### Material for this task
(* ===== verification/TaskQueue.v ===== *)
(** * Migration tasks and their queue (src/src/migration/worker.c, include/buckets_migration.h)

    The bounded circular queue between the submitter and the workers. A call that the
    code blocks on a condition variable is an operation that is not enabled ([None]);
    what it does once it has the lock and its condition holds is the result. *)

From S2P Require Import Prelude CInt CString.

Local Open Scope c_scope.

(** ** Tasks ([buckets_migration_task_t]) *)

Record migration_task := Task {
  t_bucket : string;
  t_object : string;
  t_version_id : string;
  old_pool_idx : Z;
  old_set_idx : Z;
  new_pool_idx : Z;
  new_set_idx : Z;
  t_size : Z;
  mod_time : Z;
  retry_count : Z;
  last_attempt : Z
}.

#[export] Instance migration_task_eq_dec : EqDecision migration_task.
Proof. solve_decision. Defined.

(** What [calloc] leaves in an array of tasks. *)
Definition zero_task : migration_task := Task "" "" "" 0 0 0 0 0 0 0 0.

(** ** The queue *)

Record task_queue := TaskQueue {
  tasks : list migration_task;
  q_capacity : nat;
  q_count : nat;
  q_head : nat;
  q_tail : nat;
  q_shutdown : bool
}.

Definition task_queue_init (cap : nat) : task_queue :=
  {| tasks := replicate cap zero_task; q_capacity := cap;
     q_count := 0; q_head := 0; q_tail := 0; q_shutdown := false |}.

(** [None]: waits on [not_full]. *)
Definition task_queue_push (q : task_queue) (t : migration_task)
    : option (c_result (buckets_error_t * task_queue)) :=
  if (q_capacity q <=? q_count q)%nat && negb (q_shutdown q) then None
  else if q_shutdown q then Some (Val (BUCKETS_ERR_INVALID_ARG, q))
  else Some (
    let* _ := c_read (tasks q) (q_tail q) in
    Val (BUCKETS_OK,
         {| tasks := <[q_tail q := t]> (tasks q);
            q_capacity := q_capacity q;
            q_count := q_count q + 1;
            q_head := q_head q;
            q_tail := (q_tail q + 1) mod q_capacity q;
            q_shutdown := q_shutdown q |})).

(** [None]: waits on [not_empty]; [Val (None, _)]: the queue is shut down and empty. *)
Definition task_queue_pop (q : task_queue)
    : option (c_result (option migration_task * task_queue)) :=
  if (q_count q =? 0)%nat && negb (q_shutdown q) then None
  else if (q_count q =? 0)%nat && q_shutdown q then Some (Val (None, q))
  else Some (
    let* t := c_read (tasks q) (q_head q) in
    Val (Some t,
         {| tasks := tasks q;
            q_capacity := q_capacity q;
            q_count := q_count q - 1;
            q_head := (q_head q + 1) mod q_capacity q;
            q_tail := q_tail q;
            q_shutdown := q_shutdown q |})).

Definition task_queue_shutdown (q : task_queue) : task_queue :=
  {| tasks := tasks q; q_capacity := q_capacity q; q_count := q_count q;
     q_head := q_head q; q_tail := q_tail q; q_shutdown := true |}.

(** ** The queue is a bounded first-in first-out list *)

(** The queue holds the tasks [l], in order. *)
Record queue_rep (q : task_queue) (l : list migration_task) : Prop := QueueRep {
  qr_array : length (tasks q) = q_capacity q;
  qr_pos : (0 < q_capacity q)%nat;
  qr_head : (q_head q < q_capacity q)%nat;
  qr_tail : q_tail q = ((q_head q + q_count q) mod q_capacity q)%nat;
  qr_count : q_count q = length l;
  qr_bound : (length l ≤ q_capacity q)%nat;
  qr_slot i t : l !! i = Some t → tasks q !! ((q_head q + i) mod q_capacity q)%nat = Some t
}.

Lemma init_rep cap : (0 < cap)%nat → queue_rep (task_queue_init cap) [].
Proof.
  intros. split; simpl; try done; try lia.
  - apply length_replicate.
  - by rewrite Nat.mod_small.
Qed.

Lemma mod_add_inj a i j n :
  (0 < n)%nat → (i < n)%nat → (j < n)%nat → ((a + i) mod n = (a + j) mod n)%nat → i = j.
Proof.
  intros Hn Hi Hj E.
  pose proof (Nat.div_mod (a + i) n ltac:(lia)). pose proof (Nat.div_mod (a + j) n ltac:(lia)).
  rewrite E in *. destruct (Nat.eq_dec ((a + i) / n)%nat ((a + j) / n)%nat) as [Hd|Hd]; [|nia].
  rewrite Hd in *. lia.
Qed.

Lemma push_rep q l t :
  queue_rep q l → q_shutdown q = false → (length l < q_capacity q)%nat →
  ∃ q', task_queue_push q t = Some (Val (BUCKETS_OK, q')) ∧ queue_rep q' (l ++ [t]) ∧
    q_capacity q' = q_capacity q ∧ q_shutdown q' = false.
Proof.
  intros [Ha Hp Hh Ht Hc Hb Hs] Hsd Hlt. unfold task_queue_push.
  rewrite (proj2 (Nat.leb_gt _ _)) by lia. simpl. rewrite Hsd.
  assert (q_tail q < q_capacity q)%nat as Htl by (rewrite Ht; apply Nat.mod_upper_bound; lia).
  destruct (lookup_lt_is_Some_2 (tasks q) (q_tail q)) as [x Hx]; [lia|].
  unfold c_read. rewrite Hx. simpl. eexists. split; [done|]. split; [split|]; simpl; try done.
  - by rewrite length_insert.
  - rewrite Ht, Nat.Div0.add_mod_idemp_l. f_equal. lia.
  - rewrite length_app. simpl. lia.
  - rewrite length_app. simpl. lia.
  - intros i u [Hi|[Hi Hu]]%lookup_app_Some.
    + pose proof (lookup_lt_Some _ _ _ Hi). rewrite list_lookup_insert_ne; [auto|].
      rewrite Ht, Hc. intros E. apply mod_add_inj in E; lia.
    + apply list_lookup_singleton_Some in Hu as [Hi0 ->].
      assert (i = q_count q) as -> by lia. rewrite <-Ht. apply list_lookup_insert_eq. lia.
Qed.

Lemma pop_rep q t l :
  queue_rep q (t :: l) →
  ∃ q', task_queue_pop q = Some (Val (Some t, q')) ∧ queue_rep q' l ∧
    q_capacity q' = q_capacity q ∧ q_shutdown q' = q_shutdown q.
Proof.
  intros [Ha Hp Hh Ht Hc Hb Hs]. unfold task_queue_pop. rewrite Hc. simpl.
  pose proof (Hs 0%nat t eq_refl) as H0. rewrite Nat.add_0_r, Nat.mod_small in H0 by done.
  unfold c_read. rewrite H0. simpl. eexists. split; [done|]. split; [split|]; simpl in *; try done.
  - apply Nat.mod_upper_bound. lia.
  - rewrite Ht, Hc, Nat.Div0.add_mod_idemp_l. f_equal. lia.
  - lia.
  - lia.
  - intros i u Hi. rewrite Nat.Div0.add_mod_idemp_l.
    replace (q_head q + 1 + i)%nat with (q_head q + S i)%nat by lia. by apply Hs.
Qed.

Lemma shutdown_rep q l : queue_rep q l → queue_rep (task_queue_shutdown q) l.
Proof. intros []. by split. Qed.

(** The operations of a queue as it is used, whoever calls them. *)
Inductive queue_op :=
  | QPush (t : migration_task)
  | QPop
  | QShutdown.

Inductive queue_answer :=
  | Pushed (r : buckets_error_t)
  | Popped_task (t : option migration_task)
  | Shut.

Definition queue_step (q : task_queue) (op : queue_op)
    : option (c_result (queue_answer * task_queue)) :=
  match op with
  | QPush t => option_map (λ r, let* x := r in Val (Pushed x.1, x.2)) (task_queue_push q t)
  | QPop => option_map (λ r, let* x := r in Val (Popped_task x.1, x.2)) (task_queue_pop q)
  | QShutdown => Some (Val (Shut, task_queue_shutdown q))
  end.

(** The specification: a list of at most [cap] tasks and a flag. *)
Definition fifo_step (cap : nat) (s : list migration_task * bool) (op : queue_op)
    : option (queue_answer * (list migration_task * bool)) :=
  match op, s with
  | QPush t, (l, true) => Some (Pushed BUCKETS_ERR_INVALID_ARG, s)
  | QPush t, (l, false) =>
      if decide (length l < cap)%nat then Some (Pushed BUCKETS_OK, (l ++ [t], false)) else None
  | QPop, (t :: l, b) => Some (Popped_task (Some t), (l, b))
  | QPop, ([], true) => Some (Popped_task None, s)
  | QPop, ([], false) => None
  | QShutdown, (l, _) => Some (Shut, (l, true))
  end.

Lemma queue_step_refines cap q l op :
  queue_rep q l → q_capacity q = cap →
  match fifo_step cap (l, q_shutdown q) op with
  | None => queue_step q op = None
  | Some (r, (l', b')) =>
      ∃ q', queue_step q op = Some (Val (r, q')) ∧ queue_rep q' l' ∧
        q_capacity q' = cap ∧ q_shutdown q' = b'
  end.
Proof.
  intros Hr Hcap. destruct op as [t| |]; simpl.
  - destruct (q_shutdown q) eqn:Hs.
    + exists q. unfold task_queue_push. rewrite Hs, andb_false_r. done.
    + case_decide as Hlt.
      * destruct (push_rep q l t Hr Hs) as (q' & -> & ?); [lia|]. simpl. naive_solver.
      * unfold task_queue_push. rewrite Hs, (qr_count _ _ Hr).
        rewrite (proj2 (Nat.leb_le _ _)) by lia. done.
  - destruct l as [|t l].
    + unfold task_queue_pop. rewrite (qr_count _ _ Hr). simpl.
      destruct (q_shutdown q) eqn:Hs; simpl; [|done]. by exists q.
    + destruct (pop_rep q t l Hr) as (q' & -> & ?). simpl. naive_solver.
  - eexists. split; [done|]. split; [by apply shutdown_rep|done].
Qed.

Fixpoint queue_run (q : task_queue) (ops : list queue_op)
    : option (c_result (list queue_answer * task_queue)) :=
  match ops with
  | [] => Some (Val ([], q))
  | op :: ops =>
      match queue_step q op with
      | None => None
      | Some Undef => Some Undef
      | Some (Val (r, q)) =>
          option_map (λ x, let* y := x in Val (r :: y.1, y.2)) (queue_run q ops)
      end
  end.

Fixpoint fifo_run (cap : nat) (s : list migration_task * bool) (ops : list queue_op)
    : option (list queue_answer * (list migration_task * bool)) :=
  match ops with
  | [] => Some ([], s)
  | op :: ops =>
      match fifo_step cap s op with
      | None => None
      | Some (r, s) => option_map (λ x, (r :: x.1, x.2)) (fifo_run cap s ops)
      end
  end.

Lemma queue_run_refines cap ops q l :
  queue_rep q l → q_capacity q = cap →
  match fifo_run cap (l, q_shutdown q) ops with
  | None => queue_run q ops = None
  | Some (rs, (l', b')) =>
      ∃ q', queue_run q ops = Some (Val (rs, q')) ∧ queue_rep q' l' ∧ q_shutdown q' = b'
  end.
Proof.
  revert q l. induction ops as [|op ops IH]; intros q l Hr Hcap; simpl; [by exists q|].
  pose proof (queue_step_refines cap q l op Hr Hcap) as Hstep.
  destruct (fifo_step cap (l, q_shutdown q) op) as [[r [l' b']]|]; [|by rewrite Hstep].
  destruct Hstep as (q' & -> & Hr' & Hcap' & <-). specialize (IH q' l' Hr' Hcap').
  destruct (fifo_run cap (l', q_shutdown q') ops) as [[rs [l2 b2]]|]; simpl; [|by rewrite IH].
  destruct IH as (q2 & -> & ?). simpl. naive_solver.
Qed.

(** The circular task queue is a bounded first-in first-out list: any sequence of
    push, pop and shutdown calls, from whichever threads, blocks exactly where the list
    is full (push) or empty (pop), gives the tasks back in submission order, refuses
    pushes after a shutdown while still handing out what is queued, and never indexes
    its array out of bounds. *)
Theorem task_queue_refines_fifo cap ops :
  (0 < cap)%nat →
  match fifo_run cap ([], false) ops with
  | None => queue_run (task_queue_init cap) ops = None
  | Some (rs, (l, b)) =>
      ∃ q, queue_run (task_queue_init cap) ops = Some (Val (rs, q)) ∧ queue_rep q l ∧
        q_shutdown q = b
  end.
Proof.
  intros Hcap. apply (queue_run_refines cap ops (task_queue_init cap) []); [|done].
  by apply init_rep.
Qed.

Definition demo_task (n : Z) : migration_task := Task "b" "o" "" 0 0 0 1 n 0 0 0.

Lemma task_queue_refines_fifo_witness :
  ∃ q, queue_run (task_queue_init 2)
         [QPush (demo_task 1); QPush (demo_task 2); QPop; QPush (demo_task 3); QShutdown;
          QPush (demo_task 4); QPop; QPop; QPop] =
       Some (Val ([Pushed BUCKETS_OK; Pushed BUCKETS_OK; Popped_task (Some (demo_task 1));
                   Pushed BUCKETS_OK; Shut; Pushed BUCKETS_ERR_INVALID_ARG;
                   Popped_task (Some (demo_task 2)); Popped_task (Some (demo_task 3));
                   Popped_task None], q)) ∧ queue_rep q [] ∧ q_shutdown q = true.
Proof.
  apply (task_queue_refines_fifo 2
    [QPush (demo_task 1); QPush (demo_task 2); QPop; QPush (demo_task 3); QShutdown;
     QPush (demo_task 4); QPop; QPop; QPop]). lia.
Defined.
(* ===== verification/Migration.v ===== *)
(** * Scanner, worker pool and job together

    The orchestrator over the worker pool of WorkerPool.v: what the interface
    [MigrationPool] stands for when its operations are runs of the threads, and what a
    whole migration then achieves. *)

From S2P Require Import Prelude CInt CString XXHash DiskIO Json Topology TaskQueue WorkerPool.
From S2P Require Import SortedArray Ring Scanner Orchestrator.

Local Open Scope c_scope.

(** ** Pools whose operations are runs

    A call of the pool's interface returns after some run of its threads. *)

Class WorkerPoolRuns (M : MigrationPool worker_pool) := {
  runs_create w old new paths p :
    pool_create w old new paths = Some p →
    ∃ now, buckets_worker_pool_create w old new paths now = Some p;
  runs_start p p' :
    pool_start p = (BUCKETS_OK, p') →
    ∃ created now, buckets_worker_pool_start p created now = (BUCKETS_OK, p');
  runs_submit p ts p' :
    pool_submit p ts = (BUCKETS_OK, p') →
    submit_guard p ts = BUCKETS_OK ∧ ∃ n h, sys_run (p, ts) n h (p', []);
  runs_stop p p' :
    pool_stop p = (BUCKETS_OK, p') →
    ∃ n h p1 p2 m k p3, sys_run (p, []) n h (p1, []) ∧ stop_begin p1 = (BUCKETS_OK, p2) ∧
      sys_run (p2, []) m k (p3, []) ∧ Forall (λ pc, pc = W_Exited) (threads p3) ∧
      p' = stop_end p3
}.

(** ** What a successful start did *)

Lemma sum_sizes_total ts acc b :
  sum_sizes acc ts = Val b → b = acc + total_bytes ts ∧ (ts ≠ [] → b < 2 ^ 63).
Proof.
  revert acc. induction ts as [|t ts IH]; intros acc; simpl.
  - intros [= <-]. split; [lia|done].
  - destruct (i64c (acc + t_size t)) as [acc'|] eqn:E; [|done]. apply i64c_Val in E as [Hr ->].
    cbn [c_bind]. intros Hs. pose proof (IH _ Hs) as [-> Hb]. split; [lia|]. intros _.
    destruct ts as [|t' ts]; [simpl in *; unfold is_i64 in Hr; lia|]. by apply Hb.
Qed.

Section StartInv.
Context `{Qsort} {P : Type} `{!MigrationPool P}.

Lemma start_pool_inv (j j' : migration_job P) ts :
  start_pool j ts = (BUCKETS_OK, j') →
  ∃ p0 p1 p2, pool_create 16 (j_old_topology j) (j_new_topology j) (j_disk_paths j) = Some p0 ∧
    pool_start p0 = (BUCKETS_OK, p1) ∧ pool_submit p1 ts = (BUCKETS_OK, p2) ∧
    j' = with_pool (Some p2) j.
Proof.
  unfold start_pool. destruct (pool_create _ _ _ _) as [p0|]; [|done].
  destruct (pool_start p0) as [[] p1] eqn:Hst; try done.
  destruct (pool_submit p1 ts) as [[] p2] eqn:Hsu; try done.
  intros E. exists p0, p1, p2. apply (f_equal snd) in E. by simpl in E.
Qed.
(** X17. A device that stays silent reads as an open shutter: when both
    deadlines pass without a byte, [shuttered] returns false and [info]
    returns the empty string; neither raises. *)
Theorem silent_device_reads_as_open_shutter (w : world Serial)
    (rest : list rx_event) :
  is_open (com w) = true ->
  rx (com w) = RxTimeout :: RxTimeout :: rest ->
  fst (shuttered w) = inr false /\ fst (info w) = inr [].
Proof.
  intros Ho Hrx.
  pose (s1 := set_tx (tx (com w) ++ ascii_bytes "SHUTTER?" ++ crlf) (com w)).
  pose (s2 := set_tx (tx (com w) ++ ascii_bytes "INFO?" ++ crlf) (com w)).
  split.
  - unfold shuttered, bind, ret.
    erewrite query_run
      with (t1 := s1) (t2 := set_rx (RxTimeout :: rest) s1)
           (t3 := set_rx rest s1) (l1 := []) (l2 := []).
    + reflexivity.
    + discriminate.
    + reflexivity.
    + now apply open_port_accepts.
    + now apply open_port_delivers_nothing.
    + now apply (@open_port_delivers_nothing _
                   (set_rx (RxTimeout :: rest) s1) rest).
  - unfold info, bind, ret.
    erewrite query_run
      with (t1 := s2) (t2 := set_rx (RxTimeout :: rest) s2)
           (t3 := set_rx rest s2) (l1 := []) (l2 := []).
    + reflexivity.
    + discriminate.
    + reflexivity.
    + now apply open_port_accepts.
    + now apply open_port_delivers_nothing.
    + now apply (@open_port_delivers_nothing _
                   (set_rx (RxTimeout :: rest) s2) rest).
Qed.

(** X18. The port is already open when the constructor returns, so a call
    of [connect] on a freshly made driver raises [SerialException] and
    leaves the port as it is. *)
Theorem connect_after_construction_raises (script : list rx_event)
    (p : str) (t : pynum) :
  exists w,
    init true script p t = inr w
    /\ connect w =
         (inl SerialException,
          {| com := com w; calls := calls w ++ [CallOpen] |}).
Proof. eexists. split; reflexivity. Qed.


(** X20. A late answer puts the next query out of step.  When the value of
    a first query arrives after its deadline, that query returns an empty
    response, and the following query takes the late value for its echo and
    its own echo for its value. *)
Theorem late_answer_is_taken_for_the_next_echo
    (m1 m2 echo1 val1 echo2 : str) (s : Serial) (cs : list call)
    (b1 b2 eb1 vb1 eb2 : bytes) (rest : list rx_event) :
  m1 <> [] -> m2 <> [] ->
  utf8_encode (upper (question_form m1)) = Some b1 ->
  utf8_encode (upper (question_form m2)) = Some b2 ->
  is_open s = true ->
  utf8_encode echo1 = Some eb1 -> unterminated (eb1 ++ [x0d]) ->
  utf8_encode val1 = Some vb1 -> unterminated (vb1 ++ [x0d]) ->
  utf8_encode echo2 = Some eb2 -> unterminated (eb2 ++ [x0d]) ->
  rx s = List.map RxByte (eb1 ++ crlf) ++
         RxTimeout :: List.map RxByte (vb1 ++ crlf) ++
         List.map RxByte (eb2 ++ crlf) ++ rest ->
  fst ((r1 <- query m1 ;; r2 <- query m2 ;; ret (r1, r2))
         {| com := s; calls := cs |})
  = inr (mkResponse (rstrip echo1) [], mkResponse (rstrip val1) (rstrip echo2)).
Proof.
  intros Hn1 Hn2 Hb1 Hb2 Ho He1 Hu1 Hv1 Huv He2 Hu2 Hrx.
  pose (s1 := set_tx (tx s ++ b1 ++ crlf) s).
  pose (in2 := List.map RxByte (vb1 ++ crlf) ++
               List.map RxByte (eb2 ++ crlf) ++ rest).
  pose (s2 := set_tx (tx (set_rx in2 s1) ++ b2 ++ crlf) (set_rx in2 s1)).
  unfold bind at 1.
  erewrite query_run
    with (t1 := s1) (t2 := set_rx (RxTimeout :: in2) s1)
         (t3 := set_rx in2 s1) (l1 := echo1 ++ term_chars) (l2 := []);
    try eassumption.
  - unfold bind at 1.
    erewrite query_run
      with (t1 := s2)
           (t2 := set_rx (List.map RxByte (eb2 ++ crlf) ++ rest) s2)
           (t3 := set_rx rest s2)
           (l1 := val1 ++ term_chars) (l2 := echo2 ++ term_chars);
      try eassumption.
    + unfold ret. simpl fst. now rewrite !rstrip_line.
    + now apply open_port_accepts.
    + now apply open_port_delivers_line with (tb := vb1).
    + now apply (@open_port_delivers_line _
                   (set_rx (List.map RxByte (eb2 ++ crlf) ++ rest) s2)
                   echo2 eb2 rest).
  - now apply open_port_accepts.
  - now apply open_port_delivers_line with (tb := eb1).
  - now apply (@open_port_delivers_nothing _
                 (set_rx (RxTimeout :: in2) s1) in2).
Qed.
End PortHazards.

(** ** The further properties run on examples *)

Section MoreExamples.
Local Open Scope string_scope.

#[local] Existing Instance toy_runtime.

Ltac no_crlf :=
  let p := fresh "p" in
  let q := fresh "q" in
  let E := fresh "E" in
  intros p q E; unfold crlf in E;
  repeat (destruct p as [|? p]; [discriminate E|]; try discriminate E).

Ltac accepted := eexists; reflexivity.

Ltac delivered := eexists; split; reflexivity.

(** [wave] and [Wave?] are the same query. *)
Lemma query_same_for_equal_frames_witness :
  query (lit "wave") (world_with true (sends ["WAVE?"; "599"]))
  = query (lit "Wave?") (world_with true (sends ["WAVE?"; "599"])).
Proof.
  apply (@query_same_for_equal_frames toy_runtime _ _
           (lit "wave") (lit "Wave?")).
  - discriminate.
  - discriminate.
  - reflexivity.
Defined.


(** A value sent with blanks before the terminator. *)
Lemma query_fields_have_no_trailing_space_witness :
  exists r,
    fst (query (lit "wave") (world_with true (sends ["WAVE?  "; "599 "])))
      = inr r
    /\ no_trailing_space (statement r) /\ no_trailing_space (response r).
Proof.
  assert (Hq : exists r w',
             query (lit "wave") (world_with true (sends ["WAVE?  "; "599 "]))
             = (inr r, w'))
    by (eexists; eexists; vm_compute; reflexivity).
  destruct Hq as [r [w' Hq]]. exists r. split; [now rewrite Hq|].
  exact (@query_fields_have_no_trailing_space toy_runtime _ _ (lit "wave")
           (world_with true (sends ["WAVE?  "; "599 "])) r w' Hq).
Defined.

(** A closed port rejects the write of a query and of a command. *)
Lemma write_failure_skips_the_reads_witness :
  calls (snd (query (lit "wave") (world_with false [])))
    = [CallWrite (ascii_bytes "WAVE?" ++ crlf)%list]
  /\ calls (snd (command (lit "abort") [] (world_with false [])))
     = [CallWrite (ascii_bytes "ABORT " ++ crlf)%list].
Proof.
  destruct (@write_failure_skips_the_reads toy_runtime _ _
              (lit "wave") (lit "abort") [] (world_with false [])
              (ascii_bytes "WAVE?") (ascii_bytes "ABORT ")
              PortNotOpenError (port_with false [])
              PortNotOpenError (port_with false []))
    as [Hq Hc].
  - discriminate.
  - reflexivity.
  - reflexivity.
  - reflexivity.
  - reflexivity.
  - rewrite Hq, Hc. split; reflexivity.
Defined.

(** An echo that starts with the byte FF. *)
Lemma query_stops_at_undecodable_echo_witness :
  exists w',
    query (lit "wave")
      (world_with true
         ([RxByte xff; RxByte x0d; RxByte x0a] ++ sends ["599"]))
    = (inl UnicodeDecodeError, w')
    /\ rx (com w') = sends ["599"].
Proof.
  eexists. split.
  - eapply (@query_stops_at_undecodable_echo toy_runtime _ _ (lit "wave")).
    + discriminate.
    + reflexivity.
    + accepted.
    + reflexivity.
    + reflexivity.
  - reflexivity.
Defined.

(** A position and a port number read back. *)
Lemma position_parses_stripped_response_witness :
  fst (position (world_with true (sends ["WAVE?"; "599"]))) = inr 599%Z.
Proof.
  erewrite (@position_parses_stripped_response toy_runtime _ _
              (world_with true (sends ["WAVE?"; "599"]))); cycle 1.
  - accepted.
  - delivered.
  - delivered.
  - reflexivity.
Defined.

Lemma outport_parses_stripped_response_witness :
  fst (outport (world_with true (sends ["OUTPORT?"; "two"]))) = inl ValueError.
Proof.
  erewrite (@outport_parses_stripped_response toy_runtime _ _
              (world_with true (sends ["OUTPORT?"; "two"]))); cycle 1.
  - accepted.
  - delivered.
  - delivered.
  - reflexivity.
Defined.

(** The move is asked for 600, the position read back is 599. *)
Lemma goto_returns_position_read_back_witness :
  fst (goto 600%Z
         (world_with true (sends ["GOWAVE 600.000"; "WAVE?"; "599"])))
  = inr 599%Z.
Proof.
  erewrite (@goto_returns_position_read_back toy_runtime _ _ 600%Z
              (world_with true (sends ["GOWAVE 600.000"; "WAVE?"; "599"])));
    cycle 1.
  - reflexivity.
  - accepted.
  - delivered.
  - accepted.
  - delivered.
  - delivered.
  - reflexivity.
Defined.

### Task requirements
Look over the entries for "shuttered", then copy every line that includes that string.

### Answer to the exercise
    deadlines pass without a byte, [shuttered] returns false and [info]
  fst (shuttered w) = inr false /\ fst (info w) = inr [].
  - unfold shuttered, bind, ret.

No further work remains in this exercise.